Вместо описаний турниров и праздников встречаем мрачные повествования о кровавых бойнях, казнях, эшафотах. Вместо любви к дамам трубадуры воспевают ненависть к французам и монахам. Их негодующая муза во вторую половину этого столетия обращена на церковь и государство в одинаковой степени. Трудно сказать, что им было противнее – французы или папа. Завоевание долго представлялось хищническим набегом, а монах – разбойником. Можно заметить только, что ненависть к католическому духовенству была прочнее и сохранилась дольше, потому что оно было главной причиной народного несчастья. Плач о потере независимости льется в горячих, неудержимых стихах по всей земле от Тулузы до Марселя.
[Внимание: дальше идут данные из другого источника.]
(* ===== verification/Widths.v ===== *)
(** * What is collected fits its width

    The collectors of [crates/eltanin-linux] and [crates/eltanin-macos] put numbers of
    the kernel into credentials and identities of [u32] and [u64] fields: every number
    in a peer context that either of them derives fits its field, whatever the kernel
    answers, so that what is sent and recorded of a peer is what was collected. *)

From S2P Require Import Prelude Text Resource Identity PolicySpec.
From S2P Require Import Peer Protocol Schema AuditRecord Connection Collect.
From S2P Require Import Linux Macos.

(** ** Peer contexts *)

Definition PeerContext_in_range (p : PeerContext) : Prop := RecordedPeer_in_range (recorded_peer p).

(** What a source of peer contexts owes those who write them down. *)
Class FittingPeerSource (W : Type) `{PeerContextSource W} : Prop := {
  derive_fits : ∀ stream w p, (derive stream w).1 = Ok p → PeerContext_in_range p
}.

Definition credential_in_range (c : PeerCredential) : Prop :=
  (cred_pid c ≤ u32_max)%N ∧ (effective_uid c ≤ u32_max)%N ∧ (effective_gid c ≤ u32_max)%N.

Definition ids_in_range (ids : Evidence N * Evidence N) : Prop :=
  u32_evidence ids.1 ∧ u32_evidence ids.2.

Lemma unmapped_in_range c obs :
  credential_in_range c → WorkloadIdentity_in_range (workload obs) →
  PeerContext_in_range (PeerContext_peer_unmapped c obs).
Proof. by intros (? & ? & ?) ?. Qed.

Lemma observation_in_range c obs ids :
  credential_in_range c → WorkloadIdentity_in_range (workload obs) → ids_in_range ids →
  PeerContext_in_range (PeerContext_from_kernel_observation c obs ids.1 ids.2).
Proof.
  intros (? & ? & ?) ? [? ?]. split_and!; try done. cbn. unfold classify_consistency.
  destruct (_ || _); [done|]. by destruct ids.1, ids.2.
Qed.

Lemma u32_or_zero_le z : (u32_or_zero z ≤ u32_max)%N.
Proof. unfold u32_or_zero. case_decide; [lia|]. unfold u32_max. lia. Qed.

Definition ancestor_in_range (a : ProcessAncestor) : Prop :=
  (anc_pid a ≤ u32_max)%N ∧ token_evidence (anc_start a).

(** ** Linux *)

(** [uid_t] and [gid_t] are [u32]. *)
Class LinuxTypes (W : Type) `{Linux.LinuxKernel W} : Prop := {
  ucred_u32 : ∀ stream w c, (Linux.socket_peercred stream w).1 = Ok c →
    (Linux.ucred_uid c ≤ u32_max)%N ∧ (Linux.ucred_gid c ≤ u32_max)%N
}.

Section linux.
Context {W : Type} `{Linux.LinuxKernel W} `{Linux.StrDebug}.

Lemma parse_stat_text_fits p raw s :
  Linux.parse_stat_text p raw = Ok s → (Linux.ppid s ≤ u32_max)%N ∧ (Linux.starttime s ≤ u64_max)%N.
Proof.
  unfold Linux.parse_stat_text. intros (after & _ & Hs)%result_bind_Ok.
  apply result_bind_Ok in Hs as (f4 & _ & Hs).
  apply result_bind_Ok in Hs as (parent & Hp & Hs). apply result_bind_Ok in Hs as (f22 & _ & Hs).
  apply result_bind_Ok in Hs as (start & Ht & [= <-]). cbn [Linux.ppid Linux.starttime].
  destruct (parse_uint u32_max f4) as [n|] eqn:H4; [|done]. injection Hp as <-.
  destruct (parse_uint u64_max f22) as [m|] eqn:H22; [|done]. injection Ht as <-.
  split; by eapply parse_radix_bound.
Qed.

Lemma parse_stat_fits p :
  yields (λ r, ∀ s, r = Ok s → (Linux.ppid s ≤ u32_max)%N ∧ (Linux.starttime s ≤ u64_max)%N)
    (Linux.parse_stat p).
Proof.
  eapply yields_bind; [apply yields_any|]. intros r _. apply yields_ret.
  intros s (raw & _ & Hs)%result_bind_Ok. by apply parse_stat_text_fits in Hs.
Qed.

Lemma linux_process_start_fits p : yields token_evidence (Linux.process_start_of p).
Proof.
  eapply yields_bind; [apply parse_stat_fits|]. intros [s|e] Hs; apply yields_ret; [|done].
  by apply (Hs s eq_refl).
Qed.

Lemma linux_parent_fits p : yields (from_option (λ q, q ≤ u32_max)%N True) (Linux.parent_pid p).
Proof.
  eapply yields_bind; [apply parse_stat_fits|]. intros [s|e] Hs; apply yields_ret; [|done].
  by apply (Hs s eq_refl).
Qed.

Lemma linux_status_ids_fit p label : yields ids_in_range (Linux.read_status_ids p label).
Proof.
  assert (∀ line which raw, u32_evidence (Linux.parse_status_field label line which raw)) as Hf.
  { intros line which [t|]; [|done]. unfold Linux.parse_status_field. cbn [fmap option_fmap option_map].
    destruct (parse_uint u32_max t) as [n|] eqn:Hn; [|done]. by apply parse_radix_bound in Hn. }
  eapply yields_bind; [apply yields_any|]. intros [raw|e] _; apply yields_ret; [|done].
  unfold Linux.parse_status_ids. destruct (list_find _ _) as [[i line]|]; [|done].
  split; apply Hf.
Qed.

Lemma linux_status_id_fits p label : yields u32_evidence (Linux.read_status_id p label).
Proof.
  eapply yields_bind; [apply linux_status_ids_fit|]. intros ids [? _]. by apply yields_ret.
Qed.

Lemma linux_ancestry_fits p : yields (Forall ancestor_in_range) (Linux.ancestry_of p).
Proof.
  apply (walk_all_from _ _ (λ q, q ≤ u32_max)%N); [apply linux_parent_fits|]. intros q Hq.
  eapply yields_bind; [apply linux_process_start_fits|]. intros s Hs.
  eapply yields_bind; [apply yields_any|]. intros path _. by apply yields_ret.
Qed.

Lemma linux_context_fits p :
  (p ≤ u32_max)%N →
  yields (λ c, WorkloadIdentity_in_range (workload c)) (Linux.collect_execution_context p).
Proof.
  intros Hp. eapply yields_bind.
  - eapply yields_bind; [apply linux_process_start_fits|]. intros s Hs.
    eapply yields_bind; [apply linux_status_id_fits|]. intros u Hu.
    eapply yields_bind; [apply linux_status_id_fits|]. intros g Hg.
    eapply yields_bind; [apply yields_any|]. intros path _.
    eapply yields_bind; [apply linux_ancestry_fits|]. intros anc Hanc.
    apply (yields_ret WorkloadIdentity_in_range). by split_and!.
  - intros w Hw. eapply yields_bind; [apply yields_any|]. intros cg _. by apply yields_ret.
Qed.

Lemma ucred_fits `{!LinuxTypes W} stream :
  yields (λ r, ∀ c, r = Ok c → (Linux.ucred_uid c ≤ u32_max)%N ∧ (Linux.ucred_gid c ≤ u32_max)%N)
    (Linux.socket_peercred stream).
Proof. intros w c. apply ucred_u32. Qed.

#[export] Instance Linux_fitting `{!LinuxTypes W} : FittingPeerSource W.
Proof.
  constructor. intros stream. cbn [derive Linux_source].
  enough (yields (λ r, ∀ ctx, r = Ok ctx → PeerContext_in_range ctx)
    (Linux.collect_peer_context stream)) as Hy by (intros w; apply Hy).
  eapply yields_bind; [apply ucred_fits|]. intros [c|e] Hc; [|by apply yields_ret].
  destruct (Hc c eq_refl) as [Hu Hg]. cbv zeta.
  pose proof (u32_or_zero_le (Linux.ucred_pid c)) as Hp. case_decide.
  - eapply yields_bind; [by apply linux_context_fits|]. intros obs Hobs. apply yields_ret.
    intros ctx [= <-]. by apply unmapped_in_range.
  - eapply yields_bind; [by apply linux_context_fits|]. intros obs Hobs.
    eapply yields_bind; [apply linux_status_ids_fit|]. intros ids Hids. apply yields_ret.
    intros ctx [= <-]. by apply observation_in_range.
Qed.

End linux.

(** ** macOS *)

(** [xucred] and [proc_bsdinfo] have [u32] ids. *)
Class MacWidths (W : Type) `{Macos.MacKernel W} : Prop := {
  bsd_u32 : ∀ z w info, (Macos.pidinfo z w).1 = Ok info →
    (Macos.pbi_ppid info ≤ u32_max)%N ∧ (Macos.pbi_uid info ≤ u32_max)%N ∧
    (Macos.pbi_ruid info ≤ u32_max)%N ∧ (Macos.pbi_rgid info ≤ u32_max)%N;
  xucred_u32 : ∀ stream w c, (Macos.local_peer_cred stream w).1 = Ok c →
    (Macos.xu_uid c ≤ u32_max)%N ∧ Forall (λ g, g ≤ u32_max)%N (Macos.xu_groups c)
}.

Section macos.
Context {W : Type} `{Macos.MacKernel W} `{!MacWidths W}.

Definition bsd_in_range (info : Macos.BSDInfo) : Prop :=
  (Macos.pbi_ppid info ≤ u32_max)%N ∧ (Macos.pbi_uid info ≤ u32_max)%N ∧
  (Macos.pbi_ruid info ≤ u32_max)%N ∧ (Macos.pbi_rgid info ≤ u32_max)%N.

Lemma pidinfo_fits z : yields (λ r, ∀ info, r = Ok info → bsd_in_range info) (Macos.pidinfo z).
Proof. intros w info. apply bsd_u32. Qed.

Lemma bsd_info_fits p : yields (λ r, ∀ info, r = Ok info → bsd_in_range info) (Macos.bsd_info p).
Proof.
  unfold Macos.bsd_info. destruct (Macos.i32_try_from p); [apply pidinfo_fits|by apply yields_ret].
Qed.

Lemma start_token_fits info : token_evidence (Macos.start_token info).
Proof. cbn. unfold u64_saturating_add. lia. Qed.

Lemma mac_ancestry_fits p : yields (Forall ancestor_in_range) (Macos.ancestry_of p).
Proof.
  apply (walk_all_from _ _ (λ q, q ≤ u32_max)%N).
  - intros q. eapply yields_bind; [apply bsd_info_fits|]. intros [info|e] Hi; apply yields_ret; [|done].
    by apply (Hi info eq_refl).
  - intros q Hq. eapply yields_bind; [apply yields_any|]. intros r _.
    eapply yields_bind; [apply yields_any|]. intros path _. apply yields_ret. split; [done|].
    destruct r as [info|e]; [apply start_token_fits|done].
Qed.

Lemma mac_context_fits p :
  (p ≤ u32_max)%N →
  yields (λ c, WorkloadIdentity_in_range (workload c)) (Macos.collect_execution_context p).
Proof.
  intros Hp. eapply yields_bind; [|by intros w Hw; apply yields_ret].
  eapply yields_bind; [apply bsd_info_fits|]. intros [info|e] Hi;
    (eapply yields_bind; [apply yields_any|]; intros path _).
  - destruct (Hi info eq_refl) as (_ & _ & ? & ?).
    eapply yields_bind; [apply mac_ancestry_fits|]. intros anc Hanc.
    apply (yields_ret WorkloadIdentity_in_range). split_and!; try done. apply start_token_fits.
  - apply (yields_ret WorkloadIdentity_in_range). by split_and!.
Qed.

Lemma read_uids_fit p : yields ids_in_range (Macos.read_uids p).
Proof.
  unfold Macos.read_uids. destruct (Macos.i32_try_from p) as [z|]; [|by apply yields_ret].
  eapply yields_bind; [apply pidinfo_fits|]. intros [info|e] Hi; apply yields_ret; [|done].
  by destruct (Hi info eq_refl) as (_ & ? & ? & _).
Qed.

Lemma mac_credential_fits stream :
  yields (λ r, ∀ c g, r = Ok c → head (Macos.xu_groups c) = Some g →
    ∀ p, (p ≤ u32_max)%N → credential_in_range (PeerCredential_from_kernel p (Macos.xu_uid c) g))
    (Macos.local_peer_cred stream).
Proof.
  intros w c g Hc Hg p Hp. apply xucred_u32 in Hc as [Hu Hgs]. split_and!; [done|done|].
  destruct (Macos.xu_groups c); [done|]. injection Hg as ->. by apply Forall_cons in Hgs as [? _].
Qed.

#[export] Instance Macos_fitting : FittingPeerSource W.
Proof.
  constructor. intros stream. cbn [derive Macos_source].
  enough (yields (λ r, ∀ ctx, r = Ok ctx → PeerContext_in_range ctx)
    (Macos.collect_peer_context stream)) as Hy by (intros w; apply Hy).
  eapply yields_bind; [apply mac_credential_fits|]. intros [c|e] Hc; [|by apply yields_ret].
  case_decide; [by apply yields_ret|].
  destruct (head (Macos.xu_groups c)) as [g|] eqn:Hg; [|by apply yields_ret].
  specialize (Hc c g eq_refl Hg). eapply yields_bind; [apply yields_any|].
  intros [z|e] _; [|by apply yields_ret]. case_decide.
  - eapply yields_bind; [by apply mac_context_fits|]. intros obs Hobs. apply yields_ret.
    intros ctx [= <-]. by apply unmapped_in_range; [apply Hc|].
  - pose proof (u32_or_zero_le z) as Hp. eapply yields_bind; [by apply mac_context_fits|].
    intros obs Hobs. eapply yields_bind; [apply read_uids_fit|]. intros ids Hids. apply yields_ret.
    intros ctx [= <-]. by apply observation_in_range; [apply Hc|..].
Qed.

End macos.

(** ** Property *)

(** C20: what the collectors report is well formed.  Whatever the kernel answers, and
    whether or not it changes between two reads, the context that either collector
    derives for the peer of a socket is one of the two the source constructs, about the
    process of the credential; every piece of evidence in it is the kernel's or absent;
    and every number in it fits the width of its field. *)
Theorem collected_peers_typed {L M : Type} `{LinuxTypes L, StrDebug}
    `{!Macos.MacKernel M, !Macos.MacTypes M, !MacWidths M} (fd : N) (l : L) (m : M)
    (p : PeerContext) :
  (Linux.collect_peer_context fd l).1 = Ok p ∨ (Macos.collect_peer_context fd m).1 = Ok p →
  PeerContext_in_range p ∧ peer_kernel_derived p.
Proof.
  intros [Hp|Hp].
  - split; [by apply (derive_fits fd l)|by apply (derive_kernel fd l)].
  - split; [by apply (derive_fits fd m)|by apply (derive_kernel fd m)].
Qed.

(** ** Witness *)

#[export] Instance Linux_snapshot_types : LinuxTypes Linux.Snapshot.
Proof.
  constructor. intros stream w c. cbn. destruct (Linux.sockets w !! stream) as [x|]; [|done].
  case_decide; [|done]. by intros [= <-].
Qed.

#[export] Instance Macos_snapshot_widths : MacWidths Macos.Snapshot.
Proof.
  constructor; intros s w c; cbn.
  - destruct (Macos.processes w !! s) as [[x ?]|]; [|done]. case_decide; [|done]. by intros [= <-].
  - destruct (Macos.peers w !! s) as [[x ?]|]; [|done]. case_decide; [|done]. by intros [= <-].
Qed.

#[local] Instance debug_text : StrDebug := { str_debug s := s }.

Lemma collected_peers_typed_witness :
  ∃ p, (Linux.collect_peer_context 3 Linux.sample_snapshot).1 = Ok p ∧ PeerContext_in_range p.
Proof.
  destruct (Linux.collect_peer_context 3 Linux.sample_snapshot).1 as [p|] eqn:Hp; [|by vm_compute in Hp].
  exists p. split; [done|].
  apply (collected_peers_typed 3 Linux.sample_snapshot Macos.sample_snapshot p). by left.
Defined.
«Отныне провансальцы облекутся в траур, – восклицает Аймери де Пегвилья. – Вместо власти доброго синьора они подчинились королю… О Прованс, Прованс, какой стыд и поношение! Ты потерял радость, счастье, славу, спокойствие, веселье и попал под иго французов. О, лучше бы умереть всем нам… Разорвем скорее наши знамена, разрушим стены городов наших, сломаем башни замков наших. Горе, мы стали французскими подданными! Мы не должны носить более ни щитов, ни копий. Какие мы воины?»[27]
«И это называется помогать церкви: наводнять нашу землю французами, – поет тулузец Анельер, – привести их туда, где быть они не имеют никакого права по тысяче своих нечестивых дел; мечом они губят христиан, несмотря на их происхождение и язык; они хотят одолеть свой век. Духовенству это нипочем; вместо проклятия они посылают французам благословения и дают им целый мир в награду за злодейства»[28].
«С горьким чувством пишу я эту сирвенту, – плачет другой патриот. – Сам Бог не знает про те мучения, какие испытываю я. Кто может передать их! Я страдаю дни и ночи, во сне и наяву одна мысль томит меня… Французы обирают донага провансальцев – это жалкое и несчастное племя, они им не оставляют ни медяка. Они отнимают у них земли и не платят ничего. Рыцарей и воинов пленными ссылают, как разбойников, а когда те умрут, то берут все их добро. Но кто убивает, от меча и погибнет… Куда ни оглянусь, везде мне слышится, как придворные рабы твердят: „Господин, господин“, – низко кланяясь французам и увиваясь за ними. Французы везде; они завоеватели, и в этом все их право. О Тулуза, о Прованс, о земля Ажена, и вы, о Безьер, Каркассон – чем вы были и чем стали теперь?»[29]
Каждую попытку свергнуть французское иго трубадуры восторженно приветствовали; они с трепетом ждали исхода восстания и своими стихами возбуждали воинский дух тех, кто боролся за независимость. Идя в бой, рыцари и горожане пели эти стансы Пернаса:
«У меня есть лук и дубина, я пущу стрелу, чтобы она достигла самых далеких пределов. Позор английскому королю, который допустил выгнать себя из своих земель; на него должно пасть первое мщение. Смертельно я ненавижу Иакова Арагонского, который постыдно изменил и бросил нас одних без помощи. Арагонцы не хотят оставить своей борьбы с маврами, чтобы отнять у французов их завоевания. Вот Эмерик Нарбоннский поступает иначе, как следует храброму человеку, – и я люблю его. О, если бы только кто-нибудь помог нам, мы бы освободились; французы рассеялись бы тогда, а граф (Раймонд VII) уверовал бы в себя и не пошел бы ни на мир, ни на сделку. Сильные люди спокойно переносят свой позор, и вот лучшая часть земель порабощена оружием французов. Но не удастся же им счастливо владеть тем, что они злодейски отняли у стольких доблестных баронов. Война, война, я люблю тебя больше жизни, больше, чем свою возлюбленную; ты даешь пищу и праздник веселью; тобой наполнены песни; ты делаешь из виллана рыцаря. Да и как не любить тебя? Дождемся, кто начнет эти битвы и истребления! Скоро послышатся удары мечей, будут развеваться конские хвосты и гривы; падут стены и башни, а замки сровняются с землей».